→ Given entries:
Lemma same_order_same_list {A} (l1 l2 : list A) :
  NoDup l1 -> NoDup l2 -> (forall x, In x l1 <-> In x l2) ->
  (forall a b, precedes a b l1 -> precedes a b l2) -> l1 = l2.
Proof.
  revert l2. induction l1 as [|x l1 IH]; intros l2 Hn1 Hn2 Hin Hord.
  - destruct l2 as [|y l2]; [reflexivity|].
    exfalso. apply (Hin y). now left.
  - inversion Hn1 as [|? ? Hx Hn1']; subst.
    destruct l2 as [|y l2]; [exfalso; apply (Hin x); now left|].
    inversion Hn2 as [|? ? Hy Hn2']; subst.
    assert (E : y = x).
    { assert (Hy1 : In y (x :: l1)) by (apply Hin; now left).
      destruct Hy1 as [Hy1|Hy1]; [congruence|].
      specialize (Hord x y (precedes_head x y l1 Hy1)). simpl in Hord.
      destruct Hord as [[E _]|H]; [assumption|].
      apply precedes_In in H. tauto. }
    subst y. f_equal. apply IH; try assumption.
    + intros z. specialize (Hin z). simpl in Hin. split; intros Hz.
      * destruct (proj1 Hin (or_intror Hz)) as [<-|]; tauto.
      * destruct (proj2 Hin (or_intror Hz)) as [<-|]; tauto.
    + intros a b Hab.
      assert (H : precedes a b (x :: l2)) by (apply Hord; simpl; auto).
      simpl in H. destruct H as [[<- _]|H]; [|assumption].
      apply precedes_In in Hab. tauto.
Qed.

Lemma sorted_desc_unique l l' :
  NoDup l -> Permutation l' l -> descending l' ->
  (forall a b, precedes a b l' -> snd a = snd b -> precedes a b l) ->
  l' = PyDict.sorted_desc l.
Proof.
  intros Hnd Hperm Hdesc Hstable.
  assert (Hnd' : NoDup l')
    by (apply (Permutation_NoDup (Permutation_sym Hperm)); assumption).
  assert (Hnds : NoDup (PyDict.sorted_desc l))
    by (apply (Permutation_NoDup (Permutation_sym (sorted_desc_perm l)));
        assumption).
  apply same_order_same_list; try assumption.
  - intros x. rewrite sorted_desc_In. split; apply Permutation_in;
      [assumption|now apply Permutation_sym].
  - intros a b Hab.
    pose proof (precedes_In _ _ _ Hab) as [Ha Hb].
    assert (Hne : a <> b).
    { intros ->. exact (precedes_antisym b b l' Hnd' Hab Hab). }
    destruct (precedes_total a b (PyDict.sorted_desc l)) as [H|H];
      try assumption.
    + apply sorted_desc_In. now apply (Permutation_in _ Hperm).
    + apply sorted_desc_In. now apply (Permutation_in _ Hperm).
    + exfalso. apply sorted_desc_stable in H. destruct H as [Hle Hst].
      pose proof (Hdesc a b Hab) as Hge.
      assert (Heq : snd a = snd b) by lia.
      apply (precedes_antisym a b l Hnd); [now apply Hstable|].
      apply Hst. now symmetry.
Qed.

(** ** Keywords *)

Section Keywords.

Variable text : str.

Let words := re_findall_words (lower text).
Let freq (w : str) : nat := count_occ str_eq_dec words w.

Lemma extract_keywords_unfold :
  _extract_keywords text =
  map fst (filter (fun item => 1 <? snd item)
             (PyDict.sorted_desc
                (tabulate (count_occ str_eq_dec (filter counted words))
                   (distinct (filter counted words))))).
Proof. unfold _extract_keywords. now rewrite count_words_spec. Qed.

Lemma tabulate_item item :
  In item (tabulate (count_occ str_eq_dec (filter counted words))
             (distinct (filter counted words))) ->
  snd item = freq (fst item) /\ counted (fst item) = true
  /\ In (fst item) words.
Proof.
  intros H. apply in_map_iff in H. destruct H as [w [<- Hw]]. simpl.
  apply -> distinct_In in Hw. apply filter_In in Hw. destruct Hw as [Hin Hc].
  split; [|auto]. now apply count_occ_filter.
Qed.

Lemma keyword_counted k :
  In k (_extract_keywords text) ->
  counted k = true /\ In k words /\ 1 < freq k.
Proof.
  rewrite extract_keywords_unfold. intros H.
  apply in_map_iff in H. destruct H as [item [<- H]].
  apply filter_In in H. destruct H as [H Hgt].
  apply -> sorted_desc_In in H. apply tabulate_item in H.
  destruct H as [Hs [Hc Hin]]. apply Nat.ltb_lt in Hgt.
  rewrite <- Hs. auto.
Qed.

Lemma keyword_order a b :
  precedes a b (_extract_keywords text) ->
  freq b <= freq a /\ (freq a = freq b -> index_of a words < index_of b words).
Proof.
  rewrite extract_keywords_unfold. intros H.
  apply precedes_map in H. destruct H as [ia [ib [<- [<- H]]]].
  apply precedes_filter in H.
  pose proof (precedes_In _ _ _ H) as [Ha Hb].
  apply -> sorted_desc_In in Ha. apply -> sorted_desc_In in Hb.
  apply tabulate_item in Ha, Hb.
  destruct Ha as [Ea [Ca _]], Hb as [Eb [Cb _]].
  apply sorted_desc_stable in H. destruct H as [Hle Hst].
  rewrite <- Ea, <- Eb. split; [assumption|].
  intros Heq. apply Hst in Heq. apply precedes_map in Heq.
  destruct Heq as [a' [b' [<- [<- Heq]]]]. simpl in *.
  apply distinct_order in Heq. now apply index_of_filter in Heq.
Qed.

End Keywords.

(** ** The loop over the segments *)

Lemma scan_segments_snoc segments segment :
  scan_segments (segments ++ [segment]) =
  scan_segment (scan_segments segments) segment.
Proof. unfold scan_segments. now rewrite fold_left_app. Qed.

==

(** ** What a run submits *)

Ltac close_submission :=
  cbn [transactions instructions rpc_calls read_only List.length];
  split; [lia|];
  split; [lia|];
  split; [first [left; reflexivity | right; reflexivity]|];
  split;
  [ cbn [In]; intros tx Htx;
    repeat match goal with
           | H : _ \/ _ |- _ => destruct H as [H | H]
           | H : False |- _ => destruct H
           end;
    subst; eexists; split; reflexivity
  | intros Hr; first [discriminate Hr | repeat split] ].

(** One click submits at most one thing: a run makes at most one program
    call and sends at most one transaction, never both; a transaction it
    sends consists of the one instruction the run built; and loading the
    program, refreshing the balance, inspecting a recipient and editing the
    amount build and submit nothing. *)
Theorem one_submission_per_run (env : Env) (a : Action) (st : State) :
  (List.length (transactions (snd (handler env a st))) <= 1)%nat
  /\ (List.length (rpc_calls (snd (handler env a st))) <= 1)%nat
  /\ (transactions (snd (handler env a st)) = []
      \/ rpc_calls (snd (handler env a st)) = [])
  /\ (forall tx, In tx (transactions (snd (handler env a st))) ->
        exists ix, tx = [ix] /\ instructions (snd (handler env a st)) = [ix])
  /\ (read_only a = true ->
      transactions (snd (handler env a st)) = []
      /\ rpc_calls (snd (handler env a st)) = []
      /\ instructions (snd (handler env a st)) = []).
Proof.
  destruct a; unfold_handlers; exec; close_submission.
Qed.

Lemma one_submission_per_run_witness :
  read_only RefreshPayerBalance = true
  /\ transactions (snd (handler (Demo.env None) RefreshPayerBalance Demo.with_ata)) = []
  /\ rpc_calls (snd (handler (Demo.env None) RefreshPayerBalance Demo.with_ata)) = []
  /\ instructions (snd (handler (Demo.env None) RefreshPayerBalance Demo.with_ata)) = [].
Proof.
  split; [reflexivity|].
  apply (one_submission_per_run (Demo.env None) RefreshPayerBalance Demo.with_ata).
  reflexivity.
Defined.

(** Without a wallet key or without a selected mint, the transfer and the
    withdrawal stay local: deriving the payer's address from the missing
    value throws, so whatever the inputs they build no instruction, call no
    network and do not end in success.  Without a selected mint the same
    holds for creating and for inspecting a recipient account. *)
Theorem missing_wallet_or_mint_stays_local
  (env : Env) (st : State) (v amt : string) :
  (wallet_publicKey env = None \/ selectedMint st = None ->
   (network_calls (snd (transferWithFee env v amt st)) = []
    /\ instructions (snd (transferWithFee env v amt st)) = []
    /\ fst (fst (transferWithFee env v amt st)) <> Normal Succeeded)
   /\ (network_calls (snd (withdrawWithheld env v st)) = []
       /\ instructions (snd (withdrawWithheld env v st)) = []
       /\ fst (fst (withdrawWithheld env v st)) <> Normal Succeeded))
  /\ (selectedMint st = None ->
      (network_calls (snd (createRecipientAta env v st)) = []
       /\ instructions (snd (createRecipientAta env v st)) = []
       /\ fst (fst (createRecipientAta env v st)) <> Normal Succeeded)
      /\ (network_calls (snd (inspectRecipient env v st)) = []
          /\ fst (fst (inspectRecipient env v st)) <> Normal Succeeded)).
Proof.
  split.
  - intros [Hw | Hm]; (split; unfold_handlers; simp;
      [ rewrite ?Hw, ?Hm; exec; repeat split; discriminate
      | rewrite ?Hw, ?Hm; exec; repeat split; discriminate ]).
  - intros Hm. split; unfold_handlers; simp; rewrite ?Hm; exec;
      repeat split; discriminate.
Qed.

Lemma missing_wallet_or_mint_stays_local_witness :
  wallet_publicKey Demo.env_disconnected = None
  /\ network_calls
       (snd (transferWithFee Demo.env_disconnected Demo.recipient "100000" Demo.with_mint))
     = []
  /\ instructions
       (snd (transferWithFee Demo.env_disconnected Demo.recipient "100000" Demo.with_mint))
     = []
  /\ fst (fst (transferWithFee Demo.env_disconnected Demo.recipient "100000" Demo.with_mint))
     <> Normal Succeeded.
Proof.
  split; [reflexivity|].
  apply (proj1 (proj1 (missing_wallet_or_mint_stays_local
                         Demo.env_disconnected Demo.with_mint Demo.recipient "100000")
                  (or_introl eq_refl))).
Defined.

---

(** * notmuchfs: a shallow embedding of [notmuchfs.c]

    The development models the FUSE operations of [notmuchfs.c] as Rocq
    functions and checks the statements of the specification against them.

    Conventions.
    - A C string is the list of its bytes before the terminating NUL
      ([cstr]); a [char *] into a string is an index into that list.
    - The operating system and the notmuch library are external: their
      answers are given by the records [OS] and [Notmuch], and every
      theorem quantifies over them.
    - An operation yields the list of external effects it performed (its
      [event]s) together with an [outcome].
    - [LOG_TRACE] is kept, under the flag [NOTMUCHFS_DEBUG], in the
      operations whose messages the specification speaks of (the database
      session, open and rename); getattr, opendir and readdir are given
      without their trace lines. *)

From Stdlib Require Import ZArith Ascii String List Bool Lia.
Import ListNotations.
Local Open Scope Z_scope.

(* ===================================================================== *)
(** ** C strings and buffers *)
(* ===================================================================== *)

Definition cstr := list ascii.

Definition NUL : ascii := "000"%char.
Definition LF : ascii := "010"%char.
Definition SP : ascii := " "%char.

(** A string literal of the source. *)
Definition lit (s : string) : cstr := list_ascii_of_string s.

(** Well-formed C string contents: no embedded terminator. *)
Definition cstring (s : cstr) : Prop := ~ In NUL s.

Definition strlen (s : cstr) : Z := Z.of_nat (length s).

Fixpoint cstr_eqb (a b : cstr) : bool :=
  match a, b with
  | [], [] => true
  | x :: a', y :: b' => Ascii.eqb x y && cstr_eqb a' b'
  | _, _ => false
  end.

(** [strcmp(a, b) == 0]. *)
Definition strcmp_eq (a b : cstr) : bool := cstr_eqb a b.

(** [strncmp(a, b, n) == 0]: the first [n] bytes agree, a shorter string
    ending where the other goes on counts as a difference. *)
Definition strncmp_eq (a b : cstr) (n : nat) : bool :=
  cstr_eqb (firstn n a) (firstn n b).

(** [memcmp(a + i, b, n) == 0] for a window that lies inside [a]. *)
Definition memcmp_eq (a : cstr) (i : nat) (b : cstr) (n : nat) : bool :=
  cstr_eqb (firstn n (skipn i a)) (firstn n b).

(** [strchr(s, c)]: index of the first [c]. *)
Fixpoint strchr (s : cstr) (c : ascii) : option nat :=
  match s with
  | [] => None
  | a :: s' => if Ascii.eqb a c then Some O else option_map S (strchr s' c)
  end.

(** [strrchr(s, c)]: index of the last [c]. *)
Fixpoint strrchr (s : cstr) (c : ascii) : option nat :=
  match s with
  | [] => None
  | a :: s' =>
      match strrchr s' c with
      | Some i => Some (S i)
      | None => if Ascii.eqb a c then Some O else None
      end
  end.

→ What you should do:
From the records above, reproduce exactly the lines from the one with "apply precedes_In in H." to the one with "intros ->. exact", both included, and no others.

→ Solution to the problem:
      apply precedes_In in H. tauto. }
    subst y. f_equal. apply IH; try assumption.
    + intros z. specialize (Hin z). simpl in Hin. split; intros Hz.
      * destruct (proj1 Hin (or_intror Hz)) as [<-|]; tauto.
      * destruct (proj2 Hin (or_intror Hz)) as [<-|]; tauto.
    + intros a b Hab.
      assert (H : precedes a b (x :: l2)) by (apply Hord; simpl; auto).
      simpl in H. destruct H as [[<- _]|H]; [|assumption].
      apply precedes_In in Hab. tauto.
Qed.

Lemma sorted_desc_unique l l' :
  NoDup l -> Permutation l' l -> descending l' ->
  (forall a b, precedes a b l' -> snd a = snd b -> precedes a b l) ->
  l' = PyDict.sorted_desc l.
Proof.
  intros Hnd Hperm Hdesc Hstable.
  assert (Hnd' : NoDup l')
    by (apply (Permutation_NoDup (Permutation_sym Hperm)); assumption).
  assert (Hnds : NoDup (PyDict.sorted_desc l))
    by (apply (Permutation_NoDup (Permutation_sym (sorted_desc_perm l)));
        assumption).
  apply same_order_same_list; try assumption.
  - intros x. rewrite sorted_desc_In. split; apply Permutation_in;
      [assumption|now apply Permutation_sym].
  - intros a b Hab.
    pose proof (precedes_In _ _ _ Hab) as [Ha Hb].
    assert (Hne : a <> b).
    { intros ->. exact (precedes_antisym b b l' Hnd' Hab Hab). }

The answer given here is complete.